Luther is in 1525 nog positief over de Joden, als hij zich beklaagt over de wijze waarop zij worden behandeld door de katholieke kerk. Hij begrijpt waarom de Joden zich niet bekeren tot het corrupte katholicisme, de reden waarom hijzelf uit de kerk is gestapt. Luther wordt hoe langer hoe meer teleurgesteld in de Joden, omdat zij zich niet willen bekeren, terwijl hij nu juist het ware geloof heeft gevonden. In 1534 schrijft hij het pamflet “Over de Joden en hun leugens”. Het is een ordinaire scheldpartij. Hij vindt dat er 7 maatregelen tegen de Joden moeten worden genomen, waaronder het verbieden van het Joodse geloof, het afnemen van Joodse bezittingen en het stoppen in werkkampen van Joden. Deze maatregelen en opvattingen worden 4 eeuwen later gretig overgenomen door de nazi’s, met dat verschil dat Luthers Jodenhaat voortkomt uit teleurstelling over het uitblijven van de Joodse bekering tot het protestantisme en niet uit antisemitisme. Het blijft opvallend dat de man die de Bijbel in het Duits vertaalt en dus weet dat Jezus volgens die Bijbel een Jood was, zo tekeer gaat tegen de Joden.

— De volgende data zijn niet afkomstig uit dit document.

(** X21. [parseUserAgent] answers by the first test that matches.  A
    user agent that contains Linux is classified as Windows, macOS or
    Linux, so never as Android; one that contains Mac OS X as Windows or
    macOS, so never as iOS; one that contains Chrome as Chrome, Firefox or
    Edge, so never as Safari or Opera; one that contains Mobile is a
    Mobile device, never a Tablet.  A missing or empty user agent gives
    Unknown, Unknown and Desktop. *)
Theorem user_agents_are_classified_by_the_first_match :
  forall pre post : JsString,
    let agent (t : string) :=
      Analytics.parseUserAgent (Some (pre ++ Analytics.codes t ++ post)) in
    (Analytics.os (agent "Linux") = "Windows" \/
     Analytics.os (agent "Linux") = "macOS" \/
     Analytics.os (agent "Linux") = "Linux") /\
    (Analytics.os (agent "Mac OS X") = "Windows" \/
     Analytics.os (agent "Mac OS X") = "macOS") /\
    (Analytics.browser (agent "Chrome") = "Chrome" \/
     Analytics.browser (agent "Chrome") = "Firefox" \/
     Analytics.browser (agent "Chrome") = "Edge") /\
    Analytics.deviceType (agent "Mobile") = "Mobile" /\
    Analytics.parseUserAgent None
      = {| Analytics.browser := "Unknown"; Analytics.os := "Unknown";
           Analytics.deviceType := "Desktop" |} /\
    Analytics.parseUserAgent (Some []) = Analytics.parseUserAgent None.
Proof.
  intros pre post agent.
  assert (Hua : forall s : JsString,
            match Analytics.orElse (Some s) (Some []) with
            | Some u => u
            | None => []
            end = s).
  { intros [|c r]; reflexivity. }
  split; [|split; [|split; [|split; [|split]]]].
  - unfold agent, Analytics.parseUserAgent. cbn [Analytics.os].
    rewrite Hua, (includes_app pre (Analytics.codes "Linux") post).
    destruct (Analytics.includes _ (Analytics.codes "Windows"));
      [left; reflexivity|].
    destruct (Analytics.includes _ (Analytics.codes "Mac OS X"));
      [right; left; reflexivity | right; right; reflexivity].
  - unfold agent, Analytics.parseUserAgent. cbn [Analytics.os].
    rewrite Hua, (includes_app pre (Analytics.codes "Mac OS X") post).
    destruct (Analytics.includes _ (Analytics.codes "Windows"));
      [left; reflexivity | right; reflexivity].
  - unfold agent, Analytics.parseUserAgent. cbn [Analytics.browser].
    rewrite Hua, (includes_app pre (Analytics.codes "Chrome") post).
    cbn [andb negb].
    destruct (Analytics.includes _ (Analytics.codes "Edg"));
      cbn [negb andb]; [|left; reflexivity].
    rewrite andb_false_r.
    destruct (Analytics.includes _ (Analytics.codes "Firefox"));
      [right; left; reflexivity | right; right; reflexivity].
  - unfold agent, Analytics.parseUserAgent. cbn [Analytics.deviceType].
    rewrite Hua, (includes_app pre (Analytics.codes "Mobile") post).
    reflexivity.
  - vm_compute. reflexivity.
  - vm_compute. reflexivity.
Qed.

End RequestLog.
Lemma leb_key (x y : double) :
  leb x y = true <-> x <> S754_nan /\ y <> S754_nan /\ key_le (key x) (key y).
Proof.
  unfold leb, SFleb, SFcompare, key_le, key.
  destruct x as [sx | sx | | sx mx ex], y as [sy | sy | | sy my ey];
    try destruct sx; try destruct sy; cbn;
    try (split; [intros H; try discriminate; repeat split; try discriminate; lia
                | intros (H1 & H2 & H3); try congruence; try reflexivity; lia]).
  all: change (Pos.compare_cont Eq mx my) with (Pos.compare mx my).
  all: destruct (Z.compare_spec ex ey) as [E | E | E]; cbn;
    [destruct (Pos.compare_spec mx my) as [M | M | M]; cbn | |].
  all: (split; [intros H; try discriminate; repeat split; try discriminate; lia
               | intros (H1 & H2 & H3); try reflexivity; lia]).
Qed.

Lemma leb_refl (x : double) : x <> S754_nan -> leb x x = true.
Proof.
  intros H. apply leb_key. repeat split; trivial.
  unfold key_le. destruct (key x) as [[a b] c]. lia.
Qed.

Lemma leb_trans (x y z : double) :
  leb x y = true -> leb y z = true -> leb x z = true.
Proof.
  rewrite !leb_key. intros (Hx & Hy & Hxy) (_ & Hz & Hyz).
  repeat split; trivial. unfold key_le in *.
  destruct (key x) as [[a1 b1] c1], (key y) as [[a2 b2] c2],
    (key z) as [[a3 b3] c3]. lia.
Qed.

Lemma nonneg_not_nan (x : double) : nonneg x = true -> x <> S754_nan.
Proof. now destruct x. Qed.

Lemma ltb_leb (x y : double) : ltb x y = true -> leb x y = true.
Proof.
  unfold ltb, leb, SFltb, SFleb.
  now destruct (SFcompare x y) as [[] |].
Qed.

(** [Math.max] is at least its first argument. *)
Lemma leb_max_l (x y : double) :
  x <> S754_nan -> y <> S754_nan -> leb x (max x y) = true.
Proof.
  intros Hx Hy. unfold max.
  destruct x as [sx | sx | | sx mx ex] eqn:Ex, y as [sy | sy | | sy my ey] eqn:Ey;
    try contradiction; try reflexivity;
    match goal with
    | |- leb ?a (if ltb ?a ?b then ?b else ?a) = true =>
        destruct (ltb a b) eqn:L; [now apply ltb_leb | now apply leb_refl]
    end.
Qed.

Lemma nonneg_max (x y : double) :
  nonneg x = true -> nonneg y = true -> nonneg (max x y) = true.
Proof.
  intros Hx Hy. unfold max.
  destruct x as [sx | [] | | [] mx ex], y as [sy | [] | | [] my ey];
    try discriminate; try reflexivity;
    match goal with
    | |- nonneg (if ?b then _ else _) = true => now destruct b
    end.
Qed.

(** Rounding keeps a mantissa that is not negative so. *)
Lemma shr_1_nonneg (mrs : shr_record) :
  (0 <= shr_m mrs)%Z -> (0 <= shr_m (shr_1 mrs))%Z.
Proof.
  destruct mrs as [m r s]. cbn [shr_m].
  destruct m as [| [p | p |] | p]; cbn; lia.
Qed.

Lemma iter_shr_1_nonneg (p : positive) :
  forall mrs, (0 <= shr_m mrs)%Z -> (0 <= shr_m (iter_pos shr_1 p mrs))%Z.
Proof.
  induction p as [p IH | p IH |]; intros mrs H; cbn [iter_pos].
  - apply IH, IH. now apply shr_1_nonneg.
  - now apply IH, IH.
  - now apply shr_1_nonneg.
Qed.

Lemma shr_fexp_nonneg (m e : Z) (l : location) :
  (0 <= m)%Z -> (0 <= shr_m (fst (shr_fexp prec emax m e l)))%Z.
Proof.
  intros H. unfold shr_fexp, shr.
  assert (H0 : (0 <= shr_m (shr_record_of_loc m l))%Z)
    by (destruct l as [| []]; exact H).
  destruct (fexp prec emax (Zdigits2 m + e) - e)%Z; cbn [fst]; trivial.
  now apply iter_shr_1_nonneg.
Qed.

Lemma round_nearest_even_nonneg (m : Z) (l : location) :
  (0 <= m)%Z -> (0 <= round_nearest_even m l)%Z.
Proof.
  intros H. destruct l as [| []]; cbn; try lia.
  destruct (Z.even m); lia.
Qed.

Lemma binary_round_aux_nonneg (m e : Z) (l : location) :
  (0 <= m)%Z -> nonneg (binary_round_aux prec emax false m e l) = true.
Proof.
  intros H. unfold binary_round_aux.
  pose proof (shr_fexp_nonneg m e l H) as H1.
  destruct (shr_fexp prec emax m e l) as [mrs' e']. cbn [fst] in H1.
  pose proof (shr_fexp_nonneg
                (round_nearest_even (shr_m mrs') (loc_of_shr_record mrs'))
                e' loc_Exact
                (round_nearest_even_nonneg _ _ H1)) as H2.
  destruct (shr_fexp prec emax _ e' loc_Exact) as [mrs'' e'']. cbn [fst] in H2.
  destruct (shr_m mrs'') as [| p | p]; [reflexivity | | lia].
  now destruct (e'' <=? emax - prec)%Z.
Qed.

Lemma binary_round_nonneg (m : positive) (e : Z) :
  nonneg (binary_round prec emax false m e) = true.
Proof.
  unfold binary_round.
  destruct (shl_align m e _) as [mz ez].
  now apply binary_round_aux_nonneg.
Qed.

Lemma nonneg_of_Z (n : Z) : (0 <= n)%Z -> nonneg (of_Z n) = true.
Proof.
  intros H. unfold of_Z, binary_normalize.
  destruct n as [| p | p]; [reflexivity | apply binary_round_nonneg | lia].
Qed.

(** A sum of values that are not negative is not negative, and not NaN. *)
Lemma nonneg_add (x y : double) :
  nonneg x = true -> nonneg y = true -> nonneg (add x y) = true.
Proof.
  intros Hx Hy. unfold add, SFadd.
  destruct x as [sx | [] | | [] mx ex], y as [sy | [] | | [] my ey];
    try discriminate; try reflexivity.
  - now destruct sx, sy.
  - cbn [cond_Zopp]. unfold binary_normalize.
    destruct (shl_align mx ex (Z.min ex ey)) as [a ea].
    destruct (shl_align my ey (Z.min ex ey)) as [b eb].
    cbn [fst Z.add]. apply binary_round_nonneg.
Qed.

(** A quotient by a positive finite value keeps the same. *)
Lemma nonneg_div (x : double) (my : positive) (ey : Z) :
  nonneg x = true -> nonneg (div x (S754_finite false my ey)) = true.
Proof.
  intros Hx. unfold div, SFdiv.
  destruct x as [sx | [] | | [] mx ex]; try discriminate; try reflexivity.
  cbn [xorb]. unfold SFdiv_core_binary.
  set (m' := match (ex - ey - _)%Z with
             | Zpos _ => _ | Z0 => _ | Zneg _ => _ end).
  assert (Hm : (0 <= m')%Z).
  { subst m'. destruct (ex - ey - _)%Z; try lia.
    apply Z.shiftl_nonneg. lia. }
  pose proof (Z_div_mod m' (Zpos my) ltac:(lia)) as Hd.
  destruct (Z.div_eucl m' (Zpos my)) as [q r].
  apply binary_round_aux_nonneg. nia.
Qed.

End DoubleFacts.

Module CodecFacts.
Import Codec Fidelity.
Local Open Scope Z_scope.

Lemma int16_of_Z_range (n : Z) : (-32768 <= int16_of_Z n < 32768)%Z.
Proof.
  unfold int16_of_Z.
  pose proof (Z.mod_pos_bound n 65536 eq_refl) as Hm.
  destruct (32768 <=? n mod 65536)%Z eqn:E.
  - apply Z.leb_le in E. lia.
  - apply Z.leb_gt in E. lia.
Qed.

Lemma int16_of_Z_small (n : Z) :
  (-32768 <= n < 32768)%Z -> int16_of_Z n = n.
Proof.
  intros Hn. unfold int16_of_Z.
  destruct (Z.neg_nonneg_cases n) as [Hneg | Hpos].
  - replace (n mod 65536)%Z with (n + 65536)%Z.
    + destruct (32768 <=? n + 65536)%Z eqn:E.
      * lia.
      * apply Z.leb_gt in E. lia.
    + apply Z.mod_unique with (q := (-1)%Z); lia.
  - rewrite Z.mod_small by lia.
    destruct (32768 <=? n)%Z eqn:E; [apply Z.leb_le in E; lia | reflexivity].
Qed.

Lemma int16_bytes_recombine (v : Z) :
  (-32768 <= v < 32768)%Z ->
  int16_of_Z (v mod 256 + 256 * ((v / 256) mod 256)) = v.
Proof.
  intros Hv.
  replace (v mod 256 + 256 * ((v / 256) mod 256))%Z with (v mod 65536)%Z.
  - unfold int16_of_Z. rewrite Z.mod_mod by lia.
    fold (int16_of_Z v). now apply int16_of_Z_small.
  - change 65536%Z with (256 * 256)%Z. rewrite Z.rem_mul_r by lia. reflexivity.
Qed.

Lemma Int16Array_view_roundtrip (xs : list Z) :
  Forall (fun v => (-32768 <= v < 32768)%Z) xs ->
  Int16Array_of_bytes (Uint8Array_of_Int16Array xs) = Normal xs.
Proof.
  induction 1 as [| v xs Hv _ IH]; [reflexivity |].
  cbn [Uint8Array_of_Int16Array flat_map app Int16Array_of_bytes].
  fold (Uint8Array_of_Int16Array xs). rewrite IH.
  now rewrite int16_bytes_recombine.
Qed.

Lemma truncate_times32768 (n : Z) (d : positive) :
  truncate ((n # d) * 32768)%Q = Z.quot (n * 32768) (Zpos d).
Proof. unfold truncate. cbn [Qmult Qnum Qden]. now rewrite Pos.mul_1_r. Qed.

Lemma quot_bracket (a : Z) (d : positive) :
  let t := Z.quot a (Zpos d) in
  a - Zpos d < Zpos d * t < a + Zpos d.
Proof.
  cbn zeta.
  pose proof (Z.quot_rem' a (Zpos d)) as E.
  pose proof (Z.rem_bound_abs a (Zpos d) ltac:(lia)) as B.
  lia.
Qed.

Lemma truncate_scaled_range (x : Q) :
  (-1 <= x)%Q -> (x < 1)%Q -> -32768 <= truncate (x * 32768) < 32768.
Proof.
  destruct x as [n d]. unfold Qle, Qlt. cbn [Qnum Qden]. intros Hlo Hhi.
  rewrite truncate_times32768.
  pose proof (Z.quot_rem' (n * 32768) (Zpos d)) as E.
  pose proof (Z.rem_bound_abs (n * 32768) (Zpos d) ltac:(lia)) as A.
  set (t := Z.quot (n * 32768) (Zpos d)) in *.
  set (r := Z.rem (n * 32768) (Zpos d)) in *.
  assert (Hsign : n < 0 /\ r <= 0 \/ 0 <= n /\ 0 <= r).
  { destruct (Z.neg_nonneg_cases n) as [Hn | Hn]; [left | right]; split; trivial.
    - apply Z.rem_nonpos; lia.
    - apply Z.rem_nonneg; lia. }
  split.
  - apply (Z.mul_le_mono_pos_l _ _ (Zpos d)); lia.
  - apply (Z.mul_lt_mono_pos_l (Zpos d)); lia.
Qed.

Andere criticasters op het katholicisme

Eeuwenlang zijn gelovigen afhankelijk van de katholieke geestelijken, omdat de Bijbel alleen te lezen is voor hen die het Latijn machtig zijn. Voor de niet-latinisten en analfabeten is Latijn een geheimtaal, die alleen kan worden ontcijferd door de geestelijke.

Maarten Luther is niet de eerste en de enige die kritiek uit op de praktijken van de katholieke kerk. Hij is wel de bekendste. Al eerder is er binnen het katholicisme een roep geweest terug te keren naar de basis van het geloof. Dit worden in de kiem gesmoord met martelingen en executies. Zo’n terugkeer naar de basis binnen het katholicisme is ten dele tot stand gekomen in Nederlandse kloosters. De Nederlandse theoloog, schrijver, boeteprediker en kloosterhervormer Geert Grote vormt in de 14e eeuw een groep gelovigen om zich heen, de Moderne Devoten, die proberen de gelovigen door te laten dringen in de Latijnse liturgie en die de individuele en persoonlijke relatie met God benadrukken. Hij preekt in het Latijn en het Nederlands en maakt voor mensen die geen Latijn kennen Bijbelvertalingen. Tevens verzet hij zich tegen de bouw van de Dom in Utrecht, die volgens hem puur uit ijdelheid wordt gebouwd.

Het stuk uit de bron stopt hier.